=== Section Start ===

(* ===== verification/Mime.v ===== *)
(** * MIME structure (the end of src/src/imap_maildir.c)

    BODYSTRUCTURE, the resolution of a part number, and the walk over the parts of a
    message that jmapd uses. A message is its bytes, positions are offsets into it, and a
    C string held in a local buffer is its bytes up to the NUL. Allocation succeeds. *)

From S2P Require Import Prelude MailLines MailHeader Json.

(** ** Parameters of a header value *)

(** [bs_hdr]. *)
Definition bs_hdr (hdr name : bytes) (outsz : nat) : option bytes := c_str <$> mail_header_get hdr name outsz.

(** The value behind a [=]: a quoted string, or up to the next semicolon or blank. *)
Definition param_value (v : bytes) : bytes :=
  let vs := drop_while is_wsp v in
  match vs with
  | c :: t => if c =? DQUOTE then take_while (fun x => negb (x =? DQUOTE)) t
              else take_while (fun x => negb ((x =? ";"%chr) || is_wsp x)) vs
  | [] => []
  end.

(** One round of the parameter loops from [p]: the name without trailing blanks, what is
    behind the [=], and where the next round starts, which is the [=] itself. *)
Definition next_param (p : bytes) : option (bytes * bytes * bytes) :=
  '(_, q) ← cut ";"%chr p;
  let q := drop_while is_wsp q in
  if is_nil q then None
  else '(nm, v) ← cut "="%chr q; Some (trim_end is_wsp nm, v, "="%chr :: v).

(** The copy the parsers of Content-Type work on. *)
Definition ct_copy (val : bytes) : bytes := take 1023 val.

(** The boundary loop of [bs_ct_parse]. *)
Fixpoint boundary_loop (fuel : nat) (p : bytes) (bsz : nat) (boundary : bytes) : bytes :=
  match fuel with
  | O => boundary
  | S fuel' =>
      match next_param p with
      | None => boundary
      | Some (nm, v, p') =>
          if is_nil nm then boundary
          else
            let value := param_value v in
            boundary_loop fuel' p' bsz
              (if ieq (take 63 nm) (bs "boundary") && (length value <? bsz)%nat then value else boundary)
      end
  end.

(** [bs_ct_parse]: type, subtype and boundary. When the first semicolon is in front of
    the first slash the length of the subtype is negative as a [size_t], and the copy
    goes on to the capacity. *)
Definition bs_ct_parse (val : bytes) (tsz ssz bsz : nat) : bytes * bytes * bytes :=
  let p := ct_copy val in
  let to_slash := take_while (fun c => negb (c =? "/"%chr)) p in
  let to_semi := take_while (fun c => negb (c =? ";"%chr)) p in
  let type := take (tsz - 1) (if has "/"%chr p then to_slash else to_semi) in
  let sub := match cut "/"%chr p with
             | None => []
             | Some (a, s) => take (ssz - 1) (if has ";"%chr a then s else take_while (fun c => negb (c =? ";"%chr)) s)
             end in
  (type, sub, boundary_loop (S (length p)) p bsz []).

(** [bs_nstr]. *)
Definition quote_byte (c : Z) : bytes := if (c =? DQUOTE) || (c =? "\"%chr) then ["\"%chr; c] else [c].
Definition bs_nstr (s : bytes) : bytes := if is_nil s then bs "NIL" else DQUOTE :: concat (map quote_byte s) ++ [DQUOTE].

(** The loop of [bs_ct_params]; [started] is whether the list is open. *)
Fixpoint params_loop (fuel : nat) (p : bytes) (skip_b started : bool) : bytes * bool :=
  match fuel with
  | O => ([], started)
  | S fuel' =>
      match next_param p with
      | None => ([], started)
      | Some (nm, v, p') =>
          if is_nil nm then ([], started)
          else
            let name := take 63 nm in
            let value := take 511 (param_value v) in
            if skip_b && ieq name (bs "boundary") then params_loop fuel' p' skip_b started
            else
              let '(out, b) := params_loop fuel' p' skip_b true in
              ((if started then [SP] else ["("%chr]) ++ bs_nstr name ++ [SP] ++ bs_nstr value ++ out, b)
      end
  end.

Definition bs_ct_params (val : bytes) (skip_b : bool) : bytes :=
  let p := ct_copy val in
  let '(out, started) := params_loop (S (length p)) p skip_b false in
  if started then out ++ [")"%chr] else bs "NIL".

Definition bs_disposition (hdr : bytes) : bytes :=
  match bs_hdr hdr (bs "Content-Disposition") 256 with
  | None => bs "NIL"
  | Some v =>
      let head := match cut ";"%chr v with Some (a, _) => a | None => v end in
      let disp := take 63 (trim_end is_wsp head) in
      bs "(" ++ [DQUOTE] ++ disp ++ DQUOTE :: bs " " ++
      (match cut ";"%chr v with
       | Some (_, t) => bs_ct_params (take 511 (";"%chr :: t)) false
       | None => bs "NIL"
       end) ++ bs ")"
  end.

Definition bs_encoding (hdr : bytes) : bytes :=
  let v := default (bs "7BIT") (bs_hdr hdr (bs "Content-Transfer-Encoding") 64) in
  bs_nstr (take_while (fun c => negb (c =? SP)) v).

(** ** Parts *)

Definition byte_at (msg : bytes) (i : nat) : Z := nth i msg 0.

(** The search loops: the first position from [pos] at which [pat] lies in front of [be],
    [be] when there is none. *)
Fixpoint find_loop (fuel : nat) (msg pat : bytes) (be i : nat) : nat :=
  match fuel with
  | O => be
  | S fuel' =>
      if (be <? i + length pat)%nat then be
      else match strip_prefix pat (drop i msg) with
           | Some _ => i
           | None => find_loop fuel' msg pat be (S i)
           end
  end.

Definition find_at (msg pat : bytes) (be pos : nat) : nat := find_loop (S (be - pos)) msg pat be pos.

(** [while (e > pos && (msg[e-1] is CR or LF)) e--;] *)
Fixpoint trim_eol (n : nat) (msg : bytes) (pos : nat) : nat :=
  match n with
  | O => pos
  | S n' => if is_eol (byte_at msg (pos + n')) then trim_eol n' msg pos else (pos + n)%nat
  end.

Definition delim_of (boundary : bytes) : bytes := bs "--" ++ boundary.

(** The rule for delimiters that the three loops over parts share: the next part behind
    [pos] in a body that ends at [be], or [None] when the loop ends. *)
Definition next_part (msg delim : bytes) (be pos : nat) : option (nat * nat) :=
  let dlen := length delim in
  if (be <? pos + dlen)%nat then None
  else
    let d := find_at msg delim be pos in
    if (d =? be)%nat then None
    else if (d + dlen + 2 <=? be)%nat && (byte_at msg (d + dlen) =? "-"%chr) && (byte_at msg (d + dlen + 1) =? "-"%chr) then None
    else
      let p := (d + dlen)%nat in
      let p := if (p + 1 <? be)%nat && (byte_at msg p =? CR) && (byte_at msg (p + 1) =? LF) then (p + 2)%nat
               else if (p <? be)%nat && is_eol (byte_at msg p) then (p + 1)%nat else p in
      Some (p, trim_eol (find_at msg delim be p - p) msg p).

Definition slice (msg : bytes) (a b : nat) : bytes := take (b - a) (drop a msg).

(** [mime_hdr_end] on the bytes from [start] to [e], as an offset into the message. *)
Definition mime_hdr_end (msg : bytes) (start e : nat) : nat :=
  let i := find_at msg (CRLF ++ CRLF) e start in
  if negb (i =? e)%nat then (i + 4)%nat
  else let j := find_at msg [LF; LF] e start in
       if negb (j =? e)%nat then (j + 2)%nat else e.

(** The same search in [bs_part], which takes a header that ends the part for none. *)
Definition bs_hdr_end (msg : bytes) (start e : nat) : nat :=
  let i := find_at msg (CRLF ++ CRLF) e start in
  let h := if negb (i =? e)%nat then (i + 4)%nat else e in
  if (h =? e)%nat then
    let j := find_at msg [LF; LF] e start in if negb (j =? e)%nat then (j + 2)%nat else e
  else h.

(** ** BODYSTRUCTURE *)

(** The loop of [bs_multipart]; [part] renders a part, [npart] counts them. *)
Fixpoint multipart_loop (part : nat -> nat -> option bytes) (fuel : nat) (msg delim : bytes) (be pos npart : nat) : option bytes :=
  match fuel with
  | O => None
  | S fuel' =>
      match next_part msg delim be pos with
      | None => Some []
      | Some (p, e) =>
          if (p <? e)%nat then
            out ← part p e;
            rest ← multipart_loop part fuel' msg delim be e (S npart);
            Some ((if (npart =? 0)%nat then [] else [SP]) ++ out ++ rest)
          else multipart_loop part fuel' msg delim be e npart
      end
  end.

Definition bs_multipart (part : nat -> nat -> option bytes) (msg : bytes) (b e : nat) (boundary subtype ctval : bytes) : option bytes :=
  parts ← multipart_loop part (S (e - b)) msg (delim_of boundary) e b 0;
  Some (bs "(" ++ parts ++ bs " " ++ DQUOTE :: subtype ++ DQUOTE :: bs " " ++ bs_ct_params ctval true ++ bs " NIL NIL NIL)").

(** [bs_part]; [fuel] bounds the nesting, which the code does not. *)
Fixpoint bs_part (fuel : nat) (msg : bytes) (start e : nat) : option bytes :=
  match fuel with
  | O => None
  | S fuel' =>
      let hdr_end := bs_hdr_end msg start e in
      let hdr := slice msg start hdr_end in
      let ct := default (bs "text/plain") (bs_hdr hdr (bs "Content-Type") 1024) in
      let '(type, sub, boundary) := bs_ct_parse ct 64 64 512 in
      if ieq type (bs "multipart") then bs_multipart (bs_part fuel' msg) msg hdr_end e boundary sub ct
      else Some (DQUOTE :: type ++ [DQUOTE; SP; DQUOTE] ++ sub ++ DQUOTE :: bs " " ++ bs_ct_params ct false ++ bs " NIL NIL " ++ bs_encoding hdr ++ bs " " ++
                 dec_digits 20 (Z.of_nat (e - hdr_end)) [] ++ bs " NIL " ++ bs_disposition hdr ++ bs " NIL NIL")
  end.

Definition imapd_bodystructure (msg : bytes) : option bytes := bs_part (S (length msg)) msg 0 (length msg).

(** ** Part numbers *)

(** The loop of [mime_kth_part]; [idx] parts have been seen. *)
Fixpoint kth_loop (fuel : nat) (msg delim : bytes) (be pos : nat) (idx k : Z) : option (nat * nat) :=
  match fuel with
  | O => None
  | S fuel' =>
      match next_part msg delim be pos with
      | None => None
      | Some (p, e) => if idx + 1 =? k then Some (p, e) else kth_loop fuel' msg delim be e (idx + 1) k
      end
  end.

Definition mime_kth_part (msg : bytes) (b e : nat) (boundary : bytes) (k : Z) : option (nat * nat) :=
  kth_loop (S (e - b)) msg (delim_of boundary) e b 0 k.

(** The loop of [imapd_mime_part] from the part [cs, ce) with header end [he]. *)
Fixpoint mime_part_loop (msg : bytes) (path : list Z) (cs ce he : nat) : option (nat * nat * nat) :=
  match path with
  | [] => Some (cs, ce, he)
  | k :: path' =>
      ct ← bs_hdr (slice msg cs he) (bs "Content-Type") 1024;
      let '(type, _, boundary) := bs_ct_parse ct 64 64 512 in
      if negb (ieq type (bs "multipart")) || is_nil boundary then None
      else '(cs, ce) ← mime_kth_part msg he ce boundary k;
           mime_part_loop msg path' cs ce (mime_hdr_end msg cs ce)
  end.

Definition imapd_mime_part (msg : bytes) (path : list Z) : option (nat * nat * nat) :=
  mime_part_loop msg path 0 (length msg) (mime_hdr_end msg 0 (length msg)).

(** ** The walk *)

(** [mime_lower]. *)
Definition mime_lower (dstsz : nat) (src : bytes) : bytes := take (dstsz - 1) (lower src).

Definition mime_hex (c : Z) : option Z :=
  if ("0"%chr <=? c) && (c <=? "9"%chr) then Some (c - "0"%chr)
  else if ("a"%chr <=? c) && (c <=? "f"%chr) then Some (c - "a"%chr + 10)
  else if ("A"%chr <=? c) && (c <=? "F"%chr) then Some (c - "A"%chr + 10)
  else None.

=== Section End ===

◆ **What to produce**
Beginning with the line containing "else take_while (fun x" in the material above, copy every line exactly until you have copied the line containing "(if ieq (take".

◆ **Output of the task**
              else take_while (fun x => negb ((x =? ";"%chr) || is_wsp x)) vs
  | [] => []
  end.

(** One round of the parameter loops from [p]: the name without trailing blanks, what is
    behind the [=], and where the next round starts, which is the [=] itself. *)
Definition next_param (p : bytes) : option (bytes * bytes * bytes) :=
  '(_, q) ← cut ";"%chr p;
  let q := drop_while is_wsp q in
  if is_nil q then None
  else '(nm, v) ← cut "="%chr q; Some (trim_end is_wsp nm, v, "="%chr :: v).

(** The copy the parsers of Content-Type work on. *)
Definition ct_copy (val : bytes) : bytes := take 1023 val.

(** The boundary loop of [bs_ct_parse]. *)
Fixpoint boundary_loop (fuel : nat) (p : bytes) (bsz : nat) (boundary : bytes) : bytes :=
  match fuel with
  | O => boundary
  | S fuel' =>
      match next_param p with
      | None => boundary
      | Some (nm, v, p') =>
          if is_nil nm then boundary
          else
            let value := param_value v in
            boundary_loop fuel' p' bsz
              (if ieq (take 63 nm) (bs "boundary") && (length value <? bsz)%nat then value else boundary)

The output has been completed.